Before you decide to have amniocentesis, you'll be told about the risks and possible complications.
The main risks associated with the procedure are outlined below.
There's a small risk of loss of the pregnancy (miscarriage) occurring in any pregnancy, regardless of whether or not you have amniocentesis.
If you have amniocentesis after 15 weeks of pregnancy, the chance of having a miscarriage is estimated to be up to 1 in a 100.
The risk is higher if the procedure is carried out before 15 weeks.
It's not known for certain why amniocentesis can lead to a miscarriage. But it may be caused by factors such as infection, bleeding or damage to the amniotic sac that surrounds the baby.
Most miscarriages that happen after amniocentesis occur within 3 days of the procedure. But in some cases it can occur up to 2 weeks later.

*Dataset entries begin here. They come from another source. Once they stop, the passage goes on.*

(** ** C9 and C10: applying an operator *)

(** C9. [u.applyOperator(id, op, dontCompose)] returns a new unit (a fresh
    object reference) carrying [id], with [u]'s invariant id, chain group,
    traits, elements, model and kind, mapped over [u]'s own coordinate store
    with operator [compose(u.conformation.operator, op)], or exactly [op]
    when [dontCompose] is set. *)
Theorem applyOperator_operator {X : Externals} (u : Unit) (i : nat)
  (op : SymmetryOperator) (dontCompose : bool) (s : State) :
  let '(u', s') := applyOperator u i op dontCompose s in
  u_self u' = next s /\ id u' = i /\ kind u' = kind u /\
  invariantId u' = invariantId u /\ chainGroupId u' = chainGroupId u /\
  traits u' = traits u /\ elements u' = elements u /\ model u' = model u /\
  coordinates (conformation u') = unit_store u /\
  operator (conformation u') =
    (if dontCompose then op
     else SymmetryOperator_compose (operator (conformation u)) op).
Proof. unfold applyOperator, new_unit, fresh_object, bind, ret; simpl. repeat split. Qed.

(** C10. The unit returned by [u.applyOperator(...)] is handed [u]'s
    property bag itself: right after creation both see the same cache, in
    every later state they see the same bag, and a property read on either
    unit is then returned, as cached, by the other (whatever its
    transform). *)
Theorem applyOperator_shares_props {X : Externals} (u : Unit) (i : nat)
  (op : SymmetryOperator) (dontCompose : bool) (s : State) :
  let '(u', s') := applyOperator u i op dontCompose s in
  u_props u' = u_props u /\
  view s' (u_props u') = view s (u_props u) /\
  (forall t, view t (u_props u') = view t (u_props u)) /\
  (forall (p : PropName) (t : State),
     fst (read p u (snd (read p u' t))) = fst (read p u' t) /\
     fst (read p u' (snd (read p u t))) = fst (read p u t)).
Proof.
  unfold applyOperator, new_unit, fresh_object, bind, ret; simpl.
  set (u' := {| u_self := next s; kind := kind u; id := i; invariantId := invariantId u;
                chainGroupId := chainGroupId u; traits := traits u; elements := elements u;
                model := model u;
                conformation := createMapping
                  (if dontCompose then op
                   else SymmetryOperator_compose (operator (conformation u)) op)
                  (unit_store u) (r (conformation u));
                u_props := u_props u |}).
  assert (Share : forall a b : Unit, u_props a = u_props b -> kind a = kind b ->
            forall p t, fst (read p b (snd (read p a t))) = fst (read p a t)).
  { intros a b Hp Hk p t. destruct (read p a t) as [[v|] t1] eqn:E; simpl.
    - pose proof (read_kind p a t t1 v E) as Ka.
      apply read_stores in E. rewrite Hp in E. rewrite (read_cached p b t1 v E).
      + reflexivity.
      + destruct p; auto; rewrite <- Hk; exact Ka.
    - destruct (read_none p a t t1 E) as [-> Hn]. rewrite (Hn b t (eq_sym Hk)). reflexivity. }
  repeat split; try reflexivity; apply Share; reflexivity.
Qed.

There's no evidence that you can do anything during this time to reduce your risk.
As with all surgical procedures, there's a risk of infection during or after amniocentesis.
But the rate of severe infection for amniocentesis is lower than 1 in 1,000.

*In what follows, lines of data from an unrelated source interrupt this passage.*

(** * eatiht: extraction of article text from a parsed HTML document

    A shallow embedding of [eatiht.py].  The parsed document (the result of
    [lxml.html.parse]) is the input of the model; retrieval and parsing are
    outside of it.  Python strings are lists of characters, a character being
    a code point below 256.  The regular expressions and the XPath query of
    the module are embedded by their semantics: a regular expression is a
    matcher tried at every position from left to right, an XPath location path
    is a sequence of steps over node-sets kept in document order.  Python is
    Python 3.7 or later: the classes [\s] and [\d] are those of [str]
    patterns, and a [Counter] keeps its keys in the order of insertion. *)

From Stdlib Require Import List Ascii String ZArith Lia Bool Arith DecimalString.
From Stdlib Require Import Permutation Sorted.
Import ListNotations.
Open Scope string_scope.
Open Scope list_scope.
Open Scope nat_scope.

(** ** Strings *)

Abbreviation str := (list ascii) (only parsing).

Coercion list_ascii_of_string : string >-> list.

Module Str.

(** The double quote and the newline, which a literal cannot hold. *)
Definition dquote : ascii := ascii_of_nat 34.
Definition newline : ascii := ascii_of_nat 10.

Fixpoint eqb (a b : str) : bool :=
  match a, b with
  | [], [] => true
  | x :: a', y :: b' => Ascii.eqb x y && eqb a' b'
  | _, _ => false
  end.

(** [startswith s p]: [s.startswith(p)]. *)
Fixpoint startswith (s p : str) {struct p} : bool :=
  match p, s with
  | [], _ => true
  | y :: p', x :: s' => Ascii.eqb x y && startswith s' p'
  | _ :: _, [] => false
  end.

(** [endswith s p]: [s.endswith(p)]. *)
Definition endswith (s p : str) : bool := startswith (rev s) (rev p).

If your blood type is rhesus (RhD) negative but your baby's blood type is RhD positive, it's possible for sensitisation to occur during amniocentesis.
This is where some of your baby's blood enters your bloodstream and your body starts to produce antibodies to attack it.
If it's not treated, this can cause the baby to develop rhesus disease.
If you do not already know your blood type, a blood test will be carried out before amniocentesis to see if there's a risk of sensitisation.
An injection of a medication called anti-D immunoglobulin can be given to stop sensitisation occurring.
Having amniocentesis early (before week 15 of the pregnancy) has been associated with an increased risk of the unborn baby developing club foot.
Club foot, also known as talipes, is a congenital (present at birth) deformity of the ankle and foot.
Because of the increased risk of a baby developing club foot, amniocentesis is not recommended before 15 weeks of pregnancy.